The Alabama Supreme Court grants sheriffs and their deputies State immunity
because they are constitutionally created executive officers. In Parker v. Amerson,
519 So. 2d 442, 446 (Ala. 1987), the Alabama Supreme Court held that sheriffs are
immune from suit under § 14 for actions taken “while executing [their]
discretionary duties.” Answering a certified question from the Eleventh Circuit, the
Alabama Supreme Court held that absolute State immunity is due to sheriffs’ status
as constitutional executive officers under Article V, § 112. Parker, 519 So. 2d at
446. The only circumstance, according to Parker, in which a sheriff does not
receive State immunity is
when an action is brought: (1) to compel state officials to perform their legal
duties; (2) to compel state officials to perform ministerial acts; (3) to enjoin
state officials from enforcing unconstitutional laws; (4) to enjoin state
officials from acting in bad faith, fraudulently, beyond their authority, or
under mistaken interpretation of the law, or (5) to seek construction of a
statute under the Declaratory Judgment Act.
Id. at 445 (citing Gill v. Sewell, 356 So. 2d 1196, 1198 (Ala. 1978)).

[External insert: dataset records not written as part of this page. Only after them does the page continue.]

(* ===== verification/Status.v ===== *)
(** * Test statuses and results (src/src/lib.rs, src/src/testresult.capnp)

    [TestStatus] with its parser and printer, and the [TestResult] record of
    one subtest. *)

From S2P Require Import Prelude.
From S2P Require Import RustStr.

Module Status.
Import Str.

Inductive TestStatus : Type :=
  | Inprogress | Passed | Failed | Notrun | FailedToRun | Unknown.

#[export] Instance TestStatus_eq_dec : EqDecision TestStatus.
Proof. solve_decision. Defined.

(** The enum's wire value, a u16 of the schema, and its reading
    ([NotInSchema] is an error). *)
Definition to_raw (s : TestStatus) : Z :=
  match s with
  | Inprogress => 0 | Passed => 1 | Failed => 2 | Notrun => 3 | FailedToRun => 4 | Unknown => 5
  end.
Definition from_raw (z : Z) : option TestStatus :=
  match z with
  | 0 => Some Inprogress | 1 => Some Passed | 2 => Some Failed | 3 => Some Notrun
  | 4 => Some FailedToRun | 5 => Some Unknown | _ => None
  end%Z.

Definition from_str (status : string) : TestStatus :=
  if decide (status = "In progress") then Inprogress
  else if decide (status = "Passed") then Passed
  else if decide (status = "Failed") then Failed
  else if decide (status = "Not run") then Notrun
  else if decide (status = "Failed to run") then FailedToRun
  else if decide (status = "Unknown") then Unknown
  else if is_empty status then Inprogress
  else if contains status "IN PROGRESS" then Inprogress
  else if contains status "PASSED" then Passed
  else if contains status "FAILED" then Failed
  else if contains status "NOTRUN" then Notrun
  else if contains status "FAILED TO RUN" || contains status "NOT STARTED" then FailedToRun
  else Unknown.

Definition to_str (s : TestStatus) : string :=
  match s with
  | Inprogress => "In progress"
  | Passed => "Passed"
  | Failed => "Failed"
  | Notrun => "Not run"
  | FailedToRun => "Failed to run"
  | Unknown => "Unknown"
  end.

Definition table_class (s : TestStatus) : string :=
  match s with
  | Inprogress => "table-secondary"
  | Passed => "table-success"
  | Failed => "table-danger"
  | Notrun => "table-secondary"
  | FailedToRun => "table-secondary"
  | Unknown => "table-secondary"
  end.

(** [starttime] is in seconds since the epoch, [duration] is a u64. *)
Record TestResult : Type := mkResult {
  status : TestStatus;
  starttime : Z;
  duration : Z
}.
#[export] Instance TestResult_eq_dec : EqDecision TestResult.
Proof. solve_decision. Defined.

(** [TestResultsMap]: subtest key to result. *)
Abbreviation TestResultsMap := (gmap string TestResult).

Lemma from_to_raw s : from_raw (to_raw s) = Some s.
Proof. by destruct s. Qed.

(** [from_str] inverts [to_str] on every status, and no two statuses print
    alike: the JSON wire format round-trips. *)
Theorem from_str_to_str (s : TestStatus) :
  from_str (to_str s) = s ∧ ∀ s', to_str s' = to_str s → s' = s.
Proof. split; [by destruct s|]. by destruct s; intros []. Qed.

(** The exact wire names, and the parser's treatment of any other text. *)
Definition wire_name (t : string) : Prop := t ∈ (to_str <$> [Inprogress; Passed; Failed; Notrun; FailedToRun; Unknown]).
Definition from_str_loose (t : string) : TestStatus :=
  if is_empty t then Inprogress
  else if contains t "IN PROGRESS" then Inprogress
  else if contains t "PASSED" then Passed
  else if contains t "FAILED" then Failed
  else if contains t "NOTRUN" then Notrun
  else if contains t "FAILED TO RUN" || contains t "NOT STARTED" then FailedToRun
  else Unknown.
Lemma from_str_not_wire t : ¬ wire_name t → from_str t = from_str_loose t.
Proof.
  unfold wire_name. cbn. rewrite !not_elem_of_cons. intros (?&?&?&?&?&?&_).
  unfold from_str. by rewrite !decide_False.
Qed.
Lemma failed_to_run_failed t : contains t "FAILED TO RUN" = true → contains t "FAILED" = true.
Proof. change "FAILED TO RUN" with ("FAILED" +:+ " TO RUN"). apply contains_app. Qed.

(** Reading a status file as [FailedToRun]. The only texts so read are the
    exact wire name and those that say NOT STARTED and nothing else the parser
    looks for. In particular a text that says FAILED TO RUN, such as the line the
    daemon writes, is never read as [FailedToRun]: the test for FAILED takes it
    first, and it is [Failed] unless it also says IN PROGRESS or PASSED. *)
Theorem from_str_failed_to_run (t : string) :
  (from_str t = FailedToRun ↔
   t = "Failed to run" ∨
   (¬ wire_name t ∧ contains t "NOT STARTED" = true ∧ contains t "IN PROGRESS" = false ∧
    contains t "PASSED" = false ∧ contains t "FAILED" = false ∧ contains t "NOTRUN" = false)) ∧
  (contains t "FAILED TO RUN" = true → from_str t ≠ FailedToRun ∧
   (contains t "IN PROGRESS" = false → contains t "PASSED" = false → from_str t = Failed)).
Proof.
  destruct (decide (wire_name t)) as [Hw|Hw].
  - unfold wire_name in Hw. apply list_elem_of_fmap in Hw as (s & -> & _).
    split; [split|]; [destruct s; try done; by left| |by destruct s].
    intros [?|(Hw & _)]; [by destruct s|]. destruct Hw.
    unfold wire_name. apply list_elem_of_fmap_2. destruct s; set_solver.
  - rewrite from_str_not_wire by done. unfold from_str_loose.
    pose proof (failed_to_run_failed t) as Hf.
    assert (t ≠ "Failed to run") as Hne by (intros ->; apply Hw; vm_compute; set_solver).
    assert (t = "" → contains t "FAILED TO RUN" = false ∧ contains t "NOT STARTED" = false) as He
      by by intros ->.
    assert (is_empty t = true → t = "") as Hemp by by destruct t.
    destruct (is_empty t); [naive_solver|]. clear Hemp He.
    destruct (contains t "IN PROGRESS"), (contains t "PASSED"), (contains t "FAILED"),
      (contains t "NOTRUN"), (contains t "FAILED TO RUN"), (contains t "NOT STARTED");
      naive_solver.
Qed.

(** The daemon's own verdict line reads back as [Failed]. *)
Example daemon_verdict_reads_failed : from_str ("FAILED TO RUN" +:+ nl) = Failed.
Proof. reflexivity. Qed.

Lemma from_str_failed_to_run_witness :
  contains "FAILED TO RUN" "FAILED TO RUN" = true ∧ from_str "FAILED TO RUN" ≠ FailedToRun.
Proof. split; [reflexivity|]. by apply (from_str_failed_to_run "FAILED TO RUN"). Defined.

End Status.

Sheriff State immunity extends to a deputy sheriff because they operate as the
sheriff’s “alter ego.” The Eleventh Circuit in Carr v. City of Florence, 916 F.2d
1521, 1526 (11th Cir. 1990), identified this extension in Alabama, citing back to
Mosely v. Kennedy, 245 Ala. 448, 17 So. 2d 536, 537 (1944). The alter-ego theory
from Carr was cited approvingly by the Alabama Supreme Court in Hereford v.
Jefferson County:
In general, the acts of the deputy sheriff are the acts of the sheriff. The
deputy sheriff is the alter ego of the sheriff.... [A] deputy is legally an
extension of the sheriff. If the deputy’s acts are generally considered the
acts of the sheriff, it is logical that those acts should also enjoy the
immunity covering the sheriff’s own acts.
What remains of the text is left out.